ACTIVITY: Write out the stretch of lines below that begins at the line with "exists j, n = (length don + S j)%nat /\ (S" and ends at the line with "rewrite Ht in", including both, exactly as given and nothing more.

(Stored data entries)
· · ·
(** The thread that found all signatures removes the entry they are on. *)
Lemma pop_of_first p : todo = [] -> registered_modules s <> ∅ ->
  (forall k q, registered_modules s !! k = Some q -> head q = Some (signature_of p)) ->
  exists p0 rest, pending_state s = p0 :: rest /\
    pop_of p s = Some (set_block (set_pending s rest) (latest (sync_block_number s) p0)) /\
    forall k q n, registered_modules s !! k = Some q -> sg !! k = Some n ->
      exists j, n = (length don + S j)%nat /\ (j <= length rest)%nat /\
        q = signature_of p0 :: take j (signature_of <$> rest).
Proof using Hok.
  intros Ht (k0 & q0 & Hk0)%map_choose Hf.
  assert (forall k q n, registered_modules s !! k = Some q -> sg !! k = Some n ->
    exists j, n = (length don + S j)%nat /\ (S j <= length (pending_state s))%nat /\
      q = take (S j) (signature_of <$> pending_state s)) as Hq.
  { intros k q n Hq Hn. destruct (ok_queue Hok k q n Hq Hn) as (j & -> & Hj & _ & H).
    rewrite Ht in H. specialize (H (not_elem_of_nil _)). apply Hf in Hq.
    destruct j as [|j]; [by rewrite H in Hq|]. by exists j. }
  destruct (proj1 (ok_dom Hok k0) (mk_is_Some _ _ Hk0)) as [n0 Hn0].
  destruct (Hq k0 q0 n0 Hk0 Hn0) as (j0 & _ & Hj0 & E0). apply Hf in Hk0 as Hh.
  destruct (pending_state s) as [|p0 rest] eqn:Ep; cbn in Hj0; [lia|]. exists p0, rest. split; [done|].
  rewrite E0 in Hh. cbn in Hh. injection Hh as Hsig. split.
  - pose proof (ok_kinds Hok) as Hk. rewrite (ok_done Hok), Ep in Hk.
    destruct p, p0; try done; cbn; unfold pop_block, pop_reorg; rewrite Ep; cbn in *; try done; by destruct s.
  - intros k q n Hq1 Hn. destruct (Hq k q n Hq1 Hn) as (j & -> & Hj & ->). cbn in Hj. exists j. split_and!; [done|lia|done].
Qed.

Lemma section_todo m : in_section (stage_of th m) = true -> plain (stage_of th m) = true \/
  (exists p, stage_of th m = ToPop p) -> todo = [].
Proof using Hok.
  intros Hin Hp. destruct todo as [|k l] eqn:E; [done|]. destruct (ok_reset Hok ltac:(done)) as [m' Hm'].
  assert (m' = m) as -> by (apply (ok_sole Hok); by rewrite ?Hm'). rewrite Hm' in Hp. by destruct Hp as [|[? ?]].
Qed.

Lemma pop_step_ok m p order : stage_of th m = ToPop p -> order ≡ₚ elements (dom (registered_modules s)) ->
  exists don' s', pop_of p s = Some s' /\
    sys_ok block don' order s' (<[m := Resetting order]> th) an sg.
Proof using Hok.
  intros Hm Ho. pose proof (ok_stage Hok m) as Hs. rewrite Hm in Hs. destruct Hs as [Hsg Hf].
  assert (in_section (stage_of th m) = true) as Hin by (by rewrite Hm).
  destruct (pop_of_first p) as (p0 & rest & Ep & Epop & Hq);
    [by apply (section_todo m); eauto| |done|].
  { apply (ok_dom Hok) in Hsg as [q Hq]. intros E. by rewrite E in Hq. }
  exists (don ++ [p0]). eexists. split; [exact Epop|]. split; cbn; try apply Hok.
  - by rewrite (ok_done Hok), Ep, <-app_assoc.
  - by rewrite foldl_app, (ok_number Hok).
  - intros k q n Hk Hn. destruct (Hq k q n Hk Hn) as (j & -> & Hj & ->). exists j. rewrite length_app. cbn.
    split; [lia|]. split; [done|]. split; [by eexists|]. intros []. apply (in_order k order Ho). eauto.
  - apply move_sole. auto.
  - intros k. rewrite stage_insert. destruct (decide (k = m)) as [->|]; [|apply (ok_stage Hok k)]. split; cbn.
    + rewrite Ho. apply NoDup_elements.
    + intros k. apply (in_order k order Ho).
  - intros k l. rewrite stage_insert. destruct (decide (k = m)) as [->|Hne]; [by intros [= <-]|].
    intros Hk. pose proof (others_plain m k Hin Hne) as H. by rewrite Hk in H.
  - intros _. exists m. by rewrite stage_insert, decide_True.
  - split.
    + intros k p'. rewrite stage_insert. destruct (decide (k = m)) as [->|Hne]; [done|].
      intros Hk. pose proof (others_plain m k Hin Hne) as H. by rewrite Hk in H.
    + intros k l. rewrite stage_insert. destruct (decide (k = m)) as [->|Hne]; cycle 1.
      { intros Hk. pose proof (others_plain m k Hin Hne) as H. by rewrite Hk in H. }
      intros _. destruct (bar_pop _ _ _ _ (ok_barrier Hok) m p Hm) as (w & Hw & Hh). exists w.
      rewrite length_app, Nat.add_1_r. split; [done|]. destruct Hh as [->|[p' Hp']]; [by left|]. right. exists p'.
      rewrite stage_insert, decide_False; [done|]. intros ->. congruence.
    + intros H. specialize (H m). by rewrite stage_insert, decide_True in H.
Qed.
· · ·
ANSWER BOX:
    exists j, n = (length don + S j)%nat /\ (S j <= length (pending_state s))%nat /\
      q = take (S j) (signature_of <$> pending_state s)) as Hq.
  { intros k q n Hq Hn. destruct (ok_queue Hok k q n Hq Hn) as (j & -> & Hj & _ & H).
    rewrite Ht in H. specialize (H (not_elem_of_nil _)). apply Hf in Hq.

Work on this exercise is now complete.